EXERCISE DETAILS → Reproduce the entries from their first line up to and including the line with "Theorem note_tag_rules (tag". Leave out everything after it.

LISTED ENTRIES →
(** A tag is accepted for a note type exactly when its two top bits
    follow the documented rule of the type, and any other tag is reported with
    its type and value; the target and the execution mode of a tag are the
    ones its three top bits encode. *)
Theorem note_tag_rules (tag : NoteTag) (Ht : tag_u32 tag) :
  let bit i := Z.testbit (tag_value tag) i in
  (forall t, tag_validate tag t =
     if decide (tag_consistent tag t) then Ok tag else Err (InconsistentNoteTag t (tag_value tag))) /\
  (is_single_target tag = true <->
     (bit 31 = false /\ bit 30 = false) \/ (bit 31 = true /\ bit 30 = false /\ bit 29 = false)) /\
  (execution_mode tag = ExecLocal <->
     bit 31 = false \/ (bit 31 = true /\ bit 30 = false /\ bit 29 = true)).
Proof.
  intros bit. split; [intros t; by apply tag_validate_spec|].
  unfold is_single_target, execution_mode, bit. destruct tag as [v]. unfold tag_u32 in Ht. cbn [tag_value] in *.
  assert (H3 : exists b, Z.shiftr v 29 = b /\ 0 <= b < 8).
  { eexists. split; [done|]. rewrite Z.shiftr_div_pow2 by lia.
    pose proof (Z.div_pos v (2 ^ 29)). pose proof (Z.div_lt_upper_bound v (2 ^ 29) 8). lia. }
  destruct H3 as (b & Hb & Hrange).
  assert (H30 : Z.shiftr v 30 = Z.shiftr b 1) by (by rewrite <- Hb, Z.shiftr_shiftr by lia).
  assert (H31 : Z.shiftr v 31 = Z.shiftr b 2) by (by rewrite <- Hb, Z.shiftr_shiftr by lia).
  assert (Hbit : forall i, 0 <= i -> Z.testbit v (i + 29) = Z.testbit b i)
    by (intros i Hi; by rewrite <- Hb, Z.shiftr_spec by done).
  rewrite (Hbit 2 ltac:(lia) : Z.testbit v 31 = _), (Hbit 1 ltac:(lia) : Z.testbit v 30 = _),
    (Hbit 0 ltac:(lia) : Z.testbit v 29 = _), Hb, H30, H31.
  assert (b = 0 \/ b = 1 \/ b = 2 \/ b = 3 \/ b = 4 \/ b = 5 \/ b = 6 \/ b = 7) as Hc by lia.
  destruct Hc as [-> |[-> |[-> |[-> |[-> |[-> |[-> | ->]]]]]]]; cbn; split; split; naive_solver.
Qed.

Context {IO : ByteIO} {IOL : ByteIOLaws IO}.

(** Note metadata decodes from exactly the words that encode a valid
    sender, a known type and a consistent tag, and the word determines the
    metadata; every other word is answered with an error and never a panic.
    Serialized metadata reads back as itself. *)
Theorem note_metadata_encoding :
  (forall w m, metadata_try_from w = Ok m <-> metadata_valid m /\ word_of_metadata m = w) /\
  (forall w, metadata_try_from w <> Panic) /\
  round_trips metadata_codec metadata_valid.
Proof.
  split_and!; [apply metadata_try_from_ok|apply metadata_try_from_no_panic|apply metadata_round_trip].
Qed.
End properties.

(** ** Witnesses *)

Import RefInstances.

Definition sample_metadata : NoteMetadata := mkNoteMetadata sample_id NoteOffChain (mkNoteTag 5) ONE.

Lemma sample_metadata_valid : metadata_valid sample_metadata.
Proof. split; [apply sample_id_valid|]. split; [done|]. reflexivity. Qed.

Lemma note_tag_from_account_id_witness :
  exists t, from_account_id sample_id ExecNetwork = Ok t /\ tag_value t = 2 ^ 27 + 2 ^ 31.
Proof.
  destruct (note_tag_from_account_id sample_id sample_id_valid) as (_ & Hnet & _).
  destruct Hnet as (t & Ht & Hval & _); [reflexivity|]. exists t. split; [exact Ht|].
  rewrite Hval. reflexivity.
Defined.

Lemma note_tag_rules_witness : is_single_target (mkNoteTag (2 ^ 31)) = true.
Proof. apply (note_tag_rules (mkNoteTag (2 ^ 31))); [done|]. right. by vm_compute. Defined.

Lemma note_metadata_encoding_witness :
  metadata_try_from (word_of_metadata sample_metadata) = Ok sample_metadata.
Proof.
  apply note_metadata_encoding. split; [apply sample_metadata_valid|reflexivity].
Defined.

FINISHED TASK →
(** A tag is accepted for a note type exactly when its two top bits
    follow the documented rule of the type, and any other tag is reported with
    its type and value; the target and the execution mode of a tag are the
    ones its three top bits encode. *)
Theorem note_tag_rules (tag : NoteTag) (Ht : tag_u32 tag) :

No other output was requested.